Start of RECORDS FOR THE TASK

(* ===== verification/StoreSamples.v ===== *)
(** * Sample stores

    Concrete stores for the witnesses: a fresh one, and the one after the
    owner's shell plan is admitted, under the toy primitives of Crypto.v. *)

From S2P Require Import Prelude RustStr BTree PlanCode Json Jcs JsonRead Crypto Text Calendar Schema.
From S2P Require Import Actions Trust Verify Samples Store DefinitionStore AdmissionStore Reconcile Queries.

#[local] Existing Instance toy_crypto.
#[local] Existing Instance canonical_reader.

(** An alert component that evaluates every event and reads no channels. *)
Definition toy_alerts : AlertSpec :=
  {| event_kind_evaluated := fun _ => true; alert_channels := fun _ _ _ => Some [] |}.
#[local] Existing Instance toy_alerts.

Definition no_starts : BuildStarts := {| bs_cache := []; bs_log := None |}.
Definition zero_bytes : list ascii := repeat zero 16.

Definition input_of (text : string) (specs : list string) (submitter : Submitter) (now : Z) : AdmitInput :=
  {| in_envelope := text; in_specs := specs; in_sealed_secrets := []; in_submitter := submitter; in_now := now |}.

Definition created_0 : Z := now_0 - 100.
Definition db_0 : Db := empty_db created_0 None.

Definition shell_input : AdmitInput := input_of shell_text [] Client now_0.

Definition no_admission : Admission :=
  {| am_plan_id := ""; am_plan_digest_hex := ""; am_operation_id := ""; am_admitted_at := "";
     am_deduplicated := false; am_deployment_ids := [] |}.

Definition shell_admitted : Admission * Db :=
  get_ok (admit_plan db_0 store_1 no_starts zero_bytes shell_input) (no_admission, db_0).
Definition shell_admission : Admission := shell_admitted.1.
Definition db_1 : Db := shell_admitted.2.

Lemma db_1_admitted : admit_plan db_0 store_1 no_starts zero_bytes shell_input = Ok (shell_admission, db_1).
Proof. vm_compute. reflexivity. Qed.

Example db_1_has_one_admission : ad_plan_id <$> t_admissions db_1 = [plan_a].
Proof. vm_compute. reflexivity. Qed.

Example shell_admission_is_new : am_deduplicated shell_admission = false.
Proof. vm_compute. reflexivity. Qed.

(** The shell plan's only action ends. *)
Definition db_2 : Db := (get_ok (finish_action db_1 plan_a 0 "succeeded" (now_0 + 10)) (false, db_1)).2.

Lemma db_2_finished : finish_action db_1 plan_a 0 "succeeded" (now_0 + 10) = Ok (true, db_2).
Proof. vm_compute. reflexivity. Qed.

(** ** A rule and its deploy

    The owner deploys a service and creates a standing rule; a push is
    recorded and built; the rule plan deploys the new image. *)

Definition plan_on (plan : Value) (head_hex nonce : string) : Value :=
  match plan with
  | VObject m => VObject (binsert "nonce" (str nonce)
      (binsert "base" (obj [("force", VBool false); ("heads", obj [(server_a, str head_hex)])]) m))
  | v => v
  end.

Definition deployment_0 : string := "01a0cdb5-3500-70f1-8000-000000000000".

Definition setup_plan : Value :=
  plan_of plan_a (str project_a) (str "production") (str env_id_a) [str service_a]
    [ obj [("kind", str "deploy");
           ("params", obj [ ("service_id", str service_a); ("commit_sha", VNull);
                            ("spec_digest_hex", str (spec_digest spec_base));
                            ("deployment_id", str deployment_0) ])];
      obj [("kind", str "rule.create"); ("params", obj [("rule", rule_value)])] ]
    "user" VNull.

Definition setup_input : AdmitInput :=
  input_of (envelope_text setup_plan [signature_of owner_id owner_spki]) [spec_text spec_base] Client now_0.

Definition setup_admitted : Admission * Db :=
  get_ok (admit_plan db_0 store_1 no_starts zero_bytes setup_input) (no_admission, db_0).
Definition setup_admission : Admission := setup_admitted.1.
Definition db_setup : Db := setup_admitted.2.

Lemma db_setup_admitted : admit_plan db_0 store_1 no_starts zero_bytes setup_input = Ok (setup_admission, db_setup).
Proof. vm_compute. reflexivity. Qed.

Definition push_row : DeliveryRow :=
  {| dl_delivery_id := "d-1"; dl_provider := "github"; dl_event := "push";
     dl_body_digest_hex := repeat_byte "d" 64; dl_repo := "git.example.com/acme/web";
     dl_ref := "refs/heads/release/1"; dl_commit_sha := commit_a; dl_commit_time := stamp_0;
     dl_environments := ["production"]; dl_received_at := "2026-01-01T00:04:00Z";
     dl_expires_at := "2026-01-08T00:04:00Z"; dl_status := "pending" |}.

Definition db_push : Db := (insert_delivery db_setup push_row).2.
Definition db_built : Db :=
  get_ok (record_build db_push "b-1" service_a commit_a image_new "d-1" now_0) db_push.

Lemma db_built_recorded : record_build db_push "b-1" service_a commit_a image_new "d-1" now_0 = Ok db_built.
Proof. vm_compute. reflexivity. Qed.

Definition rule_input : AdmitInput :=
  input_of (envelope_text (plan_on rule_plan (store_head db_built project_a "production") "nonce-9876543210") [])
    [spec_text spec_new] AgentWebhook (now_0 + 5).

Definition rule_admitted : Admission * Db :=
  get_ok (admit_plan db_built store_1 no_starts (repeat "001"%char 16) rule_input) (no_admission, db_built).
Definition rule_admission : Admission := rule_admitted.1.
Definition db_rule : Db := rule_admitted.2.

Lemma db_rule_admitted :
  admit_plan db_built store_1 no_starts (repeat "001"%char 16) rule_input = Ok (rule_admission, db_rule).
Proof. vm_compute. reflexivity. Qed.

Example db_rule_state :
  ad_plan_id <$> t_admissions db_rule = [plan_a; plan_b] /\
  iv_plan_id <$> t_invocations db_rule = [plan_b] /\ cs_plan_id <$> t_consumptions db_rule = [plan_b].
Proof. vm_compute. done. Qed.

End of RECORDS FOR THE TASK
Start of RECORDS FOR THE TASK

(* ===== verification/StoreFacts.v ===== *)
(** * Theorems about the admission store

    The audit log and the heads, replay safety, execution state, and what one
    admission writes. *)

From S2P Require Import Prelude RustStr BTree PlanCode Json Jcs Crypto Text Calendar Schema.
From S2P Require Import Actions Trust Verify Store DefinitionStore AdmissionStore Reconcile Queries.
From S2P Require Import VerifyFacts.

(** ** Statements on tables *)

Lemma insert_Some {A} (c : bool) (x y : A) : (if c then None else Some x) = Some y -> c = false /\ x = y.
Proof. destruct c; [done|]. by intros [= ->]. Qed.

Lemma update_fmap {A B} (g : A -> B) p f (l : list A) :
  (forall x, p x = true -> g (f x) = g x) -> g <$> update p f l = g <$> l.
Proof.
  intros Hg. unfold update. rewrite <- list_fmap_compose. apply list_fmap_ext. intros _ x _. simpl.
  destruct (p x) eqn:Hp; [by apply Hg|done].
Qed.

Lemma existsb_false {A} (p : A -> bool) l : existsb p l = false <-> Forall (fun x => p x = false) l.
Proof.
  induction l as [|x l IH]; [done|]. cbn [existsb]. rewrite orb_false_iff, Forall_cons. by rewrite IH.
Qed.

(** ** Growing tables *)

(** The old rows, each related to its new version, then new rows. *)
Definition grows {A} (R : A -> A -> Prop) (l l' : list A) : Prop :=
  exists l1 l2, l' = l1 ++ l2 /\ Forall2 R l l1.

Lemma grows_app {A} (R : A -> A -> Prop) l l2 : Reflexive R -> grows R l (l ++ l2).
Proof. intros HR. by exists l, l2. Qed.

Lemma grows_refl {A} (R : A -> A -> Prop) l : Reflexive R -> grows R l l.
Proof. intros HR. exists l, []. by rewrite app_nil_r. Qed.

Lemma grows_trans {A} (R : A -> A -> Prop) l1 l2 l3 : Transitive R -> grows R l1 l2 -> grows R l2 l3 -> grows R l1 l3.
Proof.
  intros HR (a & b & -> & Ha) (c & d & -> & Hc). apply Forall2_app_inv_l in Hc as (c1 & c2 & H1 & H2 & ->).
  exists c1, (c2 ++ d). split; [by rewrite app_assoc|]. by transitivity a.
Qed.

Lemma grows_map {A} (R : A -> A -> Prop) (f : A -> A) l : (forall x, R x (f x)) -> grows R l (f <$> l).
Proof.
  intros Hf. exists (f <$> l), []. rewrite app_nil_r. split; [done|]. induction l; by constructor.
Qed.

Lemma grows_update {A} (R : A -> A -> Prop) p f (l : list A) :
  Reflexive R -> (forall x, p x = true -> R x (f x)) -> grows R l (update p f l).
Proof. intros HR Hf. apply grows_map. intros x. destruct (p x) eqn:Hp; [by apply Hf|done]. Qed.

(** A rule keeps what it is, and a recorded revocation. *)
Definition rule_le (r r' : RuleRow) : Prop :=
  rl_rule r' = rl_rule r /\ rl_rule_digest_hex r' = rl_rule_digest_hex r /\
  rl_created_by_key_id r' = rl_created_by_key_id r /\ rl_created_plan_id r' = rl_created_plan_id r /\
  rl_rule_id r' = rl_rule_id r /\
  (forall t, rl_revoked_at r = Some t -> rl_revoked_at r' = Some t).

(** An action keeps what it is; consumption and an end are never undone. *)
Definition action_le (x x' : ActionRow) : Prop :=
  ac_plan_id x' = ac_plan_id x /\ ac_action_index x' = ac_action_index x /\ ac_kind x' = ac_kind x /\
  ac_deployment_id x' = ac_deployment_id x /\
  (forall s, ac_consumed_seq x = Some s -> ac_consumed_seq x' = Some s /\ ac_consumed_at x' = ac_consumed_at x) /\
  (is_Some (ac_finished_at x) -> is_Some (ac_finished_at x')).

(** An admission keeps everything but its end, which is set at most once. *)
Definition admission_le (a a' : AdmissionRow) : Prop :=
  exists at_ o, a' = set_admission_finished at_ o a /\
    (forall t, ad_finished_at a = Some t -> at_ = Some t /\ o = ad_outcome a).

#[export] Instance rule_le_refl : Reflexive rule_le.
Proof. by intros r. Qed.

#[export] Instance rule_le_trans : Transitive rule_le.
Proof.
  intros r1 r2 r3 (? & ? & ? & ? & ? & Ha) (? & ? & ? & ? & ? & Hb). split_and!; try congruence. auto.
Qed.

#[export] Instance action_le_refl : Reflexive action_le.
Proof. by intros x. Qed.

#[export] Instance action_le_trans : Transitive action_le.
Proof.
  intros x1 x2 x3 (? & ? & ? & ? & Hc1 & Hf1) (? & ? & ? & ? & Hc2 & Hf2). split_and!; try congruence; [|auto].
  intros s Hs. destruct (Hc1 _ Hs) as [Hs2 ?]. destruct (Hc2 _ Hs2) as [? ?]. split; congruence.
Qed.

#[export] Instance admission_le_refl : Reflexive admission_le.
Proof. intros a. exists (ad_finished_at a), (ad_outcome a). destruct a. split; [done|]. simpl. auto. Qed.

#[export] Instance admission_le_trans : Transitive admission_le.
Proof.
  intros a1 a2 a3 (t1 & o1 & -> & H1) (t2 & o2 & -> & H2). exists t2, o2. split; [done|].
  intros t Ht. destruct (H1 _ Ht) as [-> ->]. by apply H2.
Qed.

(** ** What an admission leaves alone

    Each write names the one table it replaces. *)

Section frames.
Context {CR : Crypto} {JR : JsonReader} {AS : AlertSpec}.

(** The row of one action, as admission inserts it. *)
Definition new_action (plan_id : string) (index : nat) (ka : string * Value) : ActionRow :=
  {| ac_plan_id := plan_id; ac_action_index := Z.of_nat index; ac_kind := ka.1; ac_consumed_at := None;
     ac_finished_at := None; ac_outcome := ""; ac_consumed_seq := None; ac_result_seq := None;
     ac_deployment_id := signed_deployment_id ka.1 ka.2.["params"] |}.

End of RECORDS FOR THE TASK

> WHAT THE EXERCISE ASKS: Starting at the line above that holds "Proof. intros HR. exists" and ending at the line that holds "ac_deployment_id x' = ac_deployment_id x /\", transcribe each line exactly and include no other lines.

> REPLY:
Proof. intros HR. exists l, []. by rewrite app_nil_r. Qed.

Lemma grows_trans {A} (R : A -> A -> Prop) l1 l2 l3 : Transitive R -> grows R l1 l2 -> grows R l2 l3 -> grows R l1 l3.
Proof.
  intros HR (a & b & -> & Ha) (c & d & -> & Hc). apply Forall2_app_inv_l in Hc as (c1 & c2 & H1 & H2 & ->).
  exists c1, (c2 ++ d). split; [by rewrite app_assoc|]. by transitivity a.
Qed.

Lemma grows_map {A} (R : A -> A -> Prop) (f : A -> A) l : (forall x, R x (f x)) -> grows R l (f <$> l).
Proof.
  intros Hf. exists (f <$> l), []. rewrite app_nil_r. split; [done|]. induction l; by constructor.
Qed.

Lemma grows_update {A} (R : A -> A -> Prop) p f (l : list A) :
  Reflexive R -> (forall x, p x = true -> R x (f x)) -> grows R l (update p f l).
Proof. intros HR Hf. apply grows_map. intros x. destruct (p x) eqn:Hp; [by apply Hf|done]. Qed.

(** A rule keeps what it is, and a recorded revocation. *)
Definition rule_le (r r' : RuleRow) : Prop :=
  rl_rule r' = rl_rule r /\ rl_rule_digest_hex r' = rl_rule_digest_hex r /\
  rl_created_by_key_id r' = rl_created_by_key_id r /\ rl_created_plan_id r' = rl_created_plan_id r /\
  rl_rule_id r' = rl_rule_id r /\
  (forall t, rl_revoked_at r = Some t -> rl_revoked_at r' = Some t).

(** An action keeps what it is; consumption and an end are never undone. *)
Definition action_le (x x' : ActionRow) : Prop :=
  ac_plan_id x' = ac_plan_id x /\ ac_action_index x' = ac_action_index x /\ ac_kind x' = ac_kind x /\
  ac_deployment_id x' = ac_deployment_id x /\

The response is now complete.